(Beginning of Given data)

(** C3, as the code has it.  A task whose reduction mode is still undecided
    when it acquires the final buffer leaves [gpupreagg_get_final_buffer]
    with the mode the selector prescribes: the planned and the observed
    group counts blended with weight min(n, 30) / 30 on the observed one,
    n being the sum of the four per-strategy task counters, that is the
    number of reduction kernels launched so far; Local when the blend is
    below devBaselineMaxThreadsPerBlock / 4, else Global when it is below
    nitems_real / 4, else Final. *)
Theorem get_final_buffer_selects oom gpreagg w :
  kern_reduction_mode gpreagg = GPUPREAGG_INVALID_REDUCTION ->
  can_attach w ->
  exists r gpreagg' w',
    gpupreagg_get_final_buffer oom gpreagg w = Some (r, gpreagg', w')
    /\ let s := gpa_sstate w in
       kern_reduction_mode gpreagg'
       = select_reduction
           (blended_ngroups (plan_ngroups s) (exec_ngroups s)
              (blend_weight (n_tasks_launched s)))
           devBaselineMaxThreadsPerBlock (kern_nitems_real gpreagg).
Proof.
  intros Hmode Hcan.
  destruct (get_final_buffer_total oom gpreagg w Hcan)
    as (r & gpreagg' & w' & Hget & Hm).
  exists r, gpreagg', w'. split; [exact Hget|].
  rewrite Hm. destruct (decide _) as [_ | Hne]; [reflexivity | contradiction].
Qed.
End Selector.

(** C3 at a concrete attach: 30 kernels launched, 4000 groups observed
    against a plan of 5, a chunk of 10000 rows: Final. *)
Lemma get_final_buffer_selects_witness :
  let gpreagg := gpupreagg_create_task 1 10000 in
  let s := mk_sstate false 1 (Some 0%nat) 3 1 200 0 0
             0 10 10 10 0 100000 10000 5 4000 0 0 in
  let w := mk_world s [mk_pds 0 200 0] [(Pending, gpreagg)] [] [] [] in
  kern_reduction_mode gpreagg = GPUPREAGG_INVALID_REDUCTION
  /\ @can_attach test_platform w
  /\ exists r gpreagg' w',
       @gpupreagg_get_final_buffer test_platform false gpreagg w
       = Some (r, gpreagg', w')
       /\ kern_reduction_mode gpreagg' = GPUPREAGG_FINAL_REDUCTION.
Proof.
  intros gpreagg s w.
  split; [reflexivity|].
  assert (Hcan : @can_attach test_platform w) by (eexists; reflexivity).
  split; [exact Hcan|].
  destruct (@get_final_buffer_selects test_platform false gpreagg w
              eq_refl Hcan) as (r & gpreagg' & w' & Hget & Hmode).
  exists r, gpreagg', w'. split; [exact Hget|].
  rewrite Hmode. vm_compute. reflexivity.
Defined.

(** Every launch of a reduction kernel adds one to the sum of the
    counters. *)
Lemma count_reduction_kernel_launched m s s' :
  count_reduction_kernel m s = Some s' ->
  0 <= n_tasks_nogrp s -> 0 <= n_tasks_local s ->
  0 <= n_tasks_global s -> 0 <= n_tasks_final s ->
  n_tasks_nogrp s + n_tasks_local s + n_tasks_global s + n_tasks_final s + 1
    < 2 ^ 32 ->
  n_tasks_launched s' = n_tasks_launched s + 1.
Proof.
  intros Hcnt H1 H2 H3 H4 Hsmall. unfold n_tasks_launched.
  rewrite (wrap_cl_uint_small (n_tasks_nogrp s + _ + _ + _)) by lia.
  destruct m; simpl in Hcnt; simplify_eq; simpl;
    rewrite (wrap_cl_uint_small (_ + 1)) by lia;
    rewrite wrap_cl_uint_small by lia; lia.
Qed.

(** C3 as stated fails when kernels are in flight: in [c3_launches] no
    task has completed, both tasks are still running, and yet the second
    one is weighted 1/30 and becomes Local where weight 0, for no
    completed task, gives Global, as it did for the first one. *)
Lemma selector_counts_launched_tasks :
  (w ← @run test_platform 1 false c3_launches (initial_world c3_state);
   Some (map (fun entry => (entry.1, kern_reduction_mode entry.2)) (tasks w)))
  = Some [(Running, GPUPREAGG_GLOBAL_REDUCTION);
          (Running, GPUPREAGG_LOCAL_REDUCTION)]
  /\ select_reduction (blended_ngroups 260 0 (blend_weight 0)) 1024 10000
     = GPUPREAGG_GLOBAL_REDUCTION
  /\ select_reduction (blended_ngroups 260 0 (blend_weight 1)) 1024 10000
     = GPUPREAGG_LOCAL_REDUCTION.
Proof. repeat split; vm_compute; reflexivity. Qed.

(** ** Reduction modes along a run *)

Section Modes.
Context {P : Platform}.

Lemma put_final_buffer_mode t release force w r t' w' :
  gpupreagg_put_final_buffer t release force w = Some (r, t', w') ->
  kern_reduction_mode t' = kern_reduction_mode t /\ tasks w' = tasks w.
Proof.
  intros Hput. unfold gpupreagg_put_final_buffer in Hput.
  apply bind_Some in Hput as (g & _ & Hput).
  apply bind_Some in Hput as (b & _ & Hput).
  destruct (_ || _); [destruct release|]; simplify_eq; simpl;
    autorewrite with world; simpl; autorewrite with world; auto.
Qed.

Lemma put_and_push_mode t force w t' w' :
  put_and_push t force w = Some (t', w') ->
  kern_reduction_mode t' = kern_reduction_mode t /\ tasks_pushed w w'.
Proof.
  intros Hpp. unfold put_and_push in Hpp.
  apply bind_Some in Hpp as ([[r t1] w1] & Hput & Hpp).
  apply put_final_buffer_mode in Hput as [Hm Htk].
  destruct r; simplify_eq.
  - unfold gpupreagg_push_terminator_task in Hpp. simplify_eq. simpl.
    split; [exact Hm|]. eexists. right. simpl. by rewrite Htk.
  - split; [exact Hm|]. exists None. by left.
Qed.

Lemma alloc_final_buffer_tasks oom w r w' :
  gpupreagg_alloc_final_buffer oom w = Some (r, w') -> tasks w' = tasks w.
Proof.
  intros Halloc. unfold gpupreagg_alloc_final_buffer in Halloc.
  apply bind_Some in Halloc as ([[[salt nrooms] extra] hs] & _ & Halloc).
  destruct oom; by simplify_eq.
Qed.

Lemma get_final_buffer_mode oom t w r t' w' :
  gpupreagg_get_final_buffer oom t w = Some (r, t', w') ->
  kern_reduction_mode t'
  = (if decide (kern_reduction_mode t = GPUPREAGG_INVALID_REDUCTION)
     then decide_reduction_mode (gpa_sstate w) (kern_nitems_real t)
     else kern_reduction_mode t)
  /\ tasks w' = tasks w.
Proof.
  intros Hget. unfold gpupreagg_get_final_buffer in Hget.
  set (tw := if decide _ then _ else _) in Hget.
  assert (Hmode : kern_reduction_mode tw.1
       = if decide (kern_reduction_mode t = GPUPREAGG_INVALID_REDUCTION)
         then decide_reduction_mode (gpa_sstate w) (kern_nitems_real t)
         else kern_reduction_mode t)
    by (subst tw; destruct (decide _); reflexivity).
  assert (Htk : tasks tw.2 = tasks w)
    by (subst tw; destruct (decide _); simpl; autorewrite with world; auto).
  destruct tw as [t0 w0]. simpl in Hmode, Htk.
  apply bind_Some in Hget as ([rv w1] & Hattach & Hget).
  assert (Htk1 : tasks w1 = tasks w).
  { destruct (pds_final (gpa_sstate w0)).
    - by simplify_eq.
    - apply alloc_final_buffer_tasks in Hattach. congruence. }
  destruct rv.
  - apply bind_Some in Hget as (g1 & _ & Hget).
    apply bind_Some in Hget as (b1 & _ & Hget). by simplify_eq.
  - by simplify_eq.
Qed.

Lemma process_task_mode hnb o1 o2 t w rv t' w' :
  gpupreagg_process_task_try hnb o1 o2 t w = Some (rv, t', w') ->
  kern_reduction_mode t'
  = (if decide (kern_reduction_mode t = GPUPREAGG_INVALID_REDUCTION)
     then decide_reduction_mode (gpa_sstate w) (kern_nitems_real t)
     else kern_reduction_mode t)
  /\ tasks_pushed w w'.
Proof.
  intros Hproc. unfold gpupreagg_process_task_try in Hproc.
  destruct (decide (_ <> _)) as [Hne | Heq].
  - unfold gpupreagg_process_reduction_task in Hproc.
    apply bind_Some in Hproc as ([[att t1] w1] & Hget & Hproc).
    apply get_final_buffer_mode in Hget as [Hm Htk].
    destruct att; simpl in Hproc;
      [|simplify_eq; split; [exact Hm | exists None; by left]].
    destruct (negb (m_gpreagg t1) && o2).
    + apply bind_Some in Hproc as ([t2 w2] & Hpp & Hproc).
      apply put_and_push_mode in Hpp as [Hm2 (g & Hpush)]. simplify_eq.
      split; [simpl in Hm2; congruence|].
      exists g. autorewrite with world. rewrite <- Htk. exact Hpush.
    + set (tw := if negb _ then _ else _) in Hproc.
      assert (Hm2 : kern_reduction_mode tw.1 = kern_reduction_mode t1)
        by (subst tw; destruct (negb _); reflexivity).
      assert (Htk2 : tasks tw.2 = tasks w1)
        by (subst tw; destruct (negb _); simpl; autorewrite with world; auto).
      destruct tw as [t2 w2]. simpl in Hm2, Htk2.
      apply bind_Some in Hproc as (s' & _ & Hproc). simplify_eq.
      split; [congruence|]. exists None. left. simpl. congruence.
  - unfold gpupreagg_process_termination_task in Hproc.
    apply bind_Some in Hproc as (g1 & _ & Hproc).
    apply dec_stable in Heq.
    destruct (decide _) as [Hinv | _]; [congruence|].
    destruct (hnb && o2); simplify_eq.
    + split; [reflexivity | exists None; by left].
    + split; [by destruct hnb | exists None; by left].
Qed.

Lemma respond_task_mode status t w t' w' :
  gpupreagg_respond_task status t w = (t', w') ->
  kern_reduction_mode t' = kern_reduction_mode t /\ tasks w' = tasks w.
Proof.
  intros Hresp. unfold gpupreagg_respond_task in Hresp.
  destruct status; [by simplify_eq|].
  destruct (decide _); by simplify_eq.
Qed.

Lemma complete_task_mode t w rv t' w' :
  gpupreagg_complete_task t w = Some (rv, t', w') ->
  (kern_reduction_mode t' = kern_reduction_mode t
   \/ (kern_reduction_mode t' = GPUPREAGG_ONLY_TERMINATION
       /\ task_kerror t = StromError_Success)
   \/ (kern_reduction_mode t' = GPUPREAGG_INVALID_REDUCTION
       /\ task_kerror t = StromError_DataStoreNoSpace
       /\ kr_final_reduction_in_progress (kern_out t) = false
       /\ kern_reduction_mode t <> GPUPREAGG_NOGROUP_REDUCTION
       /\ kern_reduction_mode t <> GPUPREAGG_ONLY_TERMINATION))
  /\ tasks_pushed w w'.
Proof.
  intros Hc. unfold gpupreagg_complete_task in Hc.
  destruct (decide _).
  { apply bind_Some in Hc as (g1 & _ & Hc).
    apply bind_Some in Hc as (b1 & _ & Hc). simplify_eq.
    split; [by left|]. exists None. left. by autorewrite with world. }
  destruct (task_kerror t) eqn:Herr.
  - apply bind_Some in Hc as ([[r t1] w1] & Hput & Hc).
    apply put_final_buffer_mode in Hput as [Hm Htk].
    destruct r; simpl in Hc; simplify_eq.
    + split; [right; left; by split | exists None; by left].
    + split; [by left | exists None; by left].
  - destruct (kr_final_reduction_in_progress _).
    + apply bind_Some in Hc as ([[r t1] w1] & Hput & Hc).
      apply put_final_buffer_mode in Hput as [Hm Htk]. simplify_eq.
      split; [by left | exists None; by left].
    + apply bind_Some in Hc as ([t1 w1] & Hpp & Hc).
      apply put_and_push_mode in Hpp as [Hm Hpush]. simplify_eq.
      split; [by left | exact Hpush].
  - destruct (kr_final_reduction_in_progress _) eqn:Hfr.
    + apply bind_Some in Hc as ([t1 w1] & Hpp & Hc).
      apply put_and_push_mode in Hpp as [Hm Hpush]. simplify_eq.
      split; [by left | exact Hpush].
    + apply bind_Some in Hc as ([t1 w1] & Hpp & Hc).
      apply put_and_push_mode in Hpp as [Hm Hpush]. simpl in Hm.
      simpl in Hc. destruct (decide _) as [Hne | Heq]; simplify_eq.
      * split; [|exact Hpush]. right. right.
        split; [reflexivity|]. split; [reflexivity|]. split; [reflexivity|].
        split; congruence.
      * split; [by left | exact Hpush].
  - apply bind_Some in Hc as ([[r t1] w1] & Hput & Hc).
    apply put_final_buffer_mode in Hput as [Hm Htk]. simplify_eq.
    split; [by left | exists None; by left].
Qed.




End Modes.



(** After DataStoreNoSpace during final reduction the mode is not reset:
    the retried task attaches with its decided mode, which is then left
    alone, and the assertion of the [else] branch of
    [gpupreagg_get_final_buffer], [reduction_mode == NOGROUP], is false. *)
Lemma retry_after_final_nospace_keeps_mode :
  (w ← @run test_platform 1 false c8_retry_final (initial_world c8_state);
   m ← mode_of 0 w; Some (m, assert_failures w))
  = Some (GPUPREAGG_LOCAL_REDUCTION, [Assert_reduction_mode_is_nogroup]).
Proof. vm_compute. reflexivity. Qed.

(End of Given data)

(Exercise instructions)
Which lines in the listing have the string "Hcnt"? Pick them out and copy them.

(Output for this exercise)
  intros Hcnt H1 H2 H3 H4 Hsmall. unfold n_tasks_launched.
  destruct m; simpl in Hcnt; simplify_eq; simpl;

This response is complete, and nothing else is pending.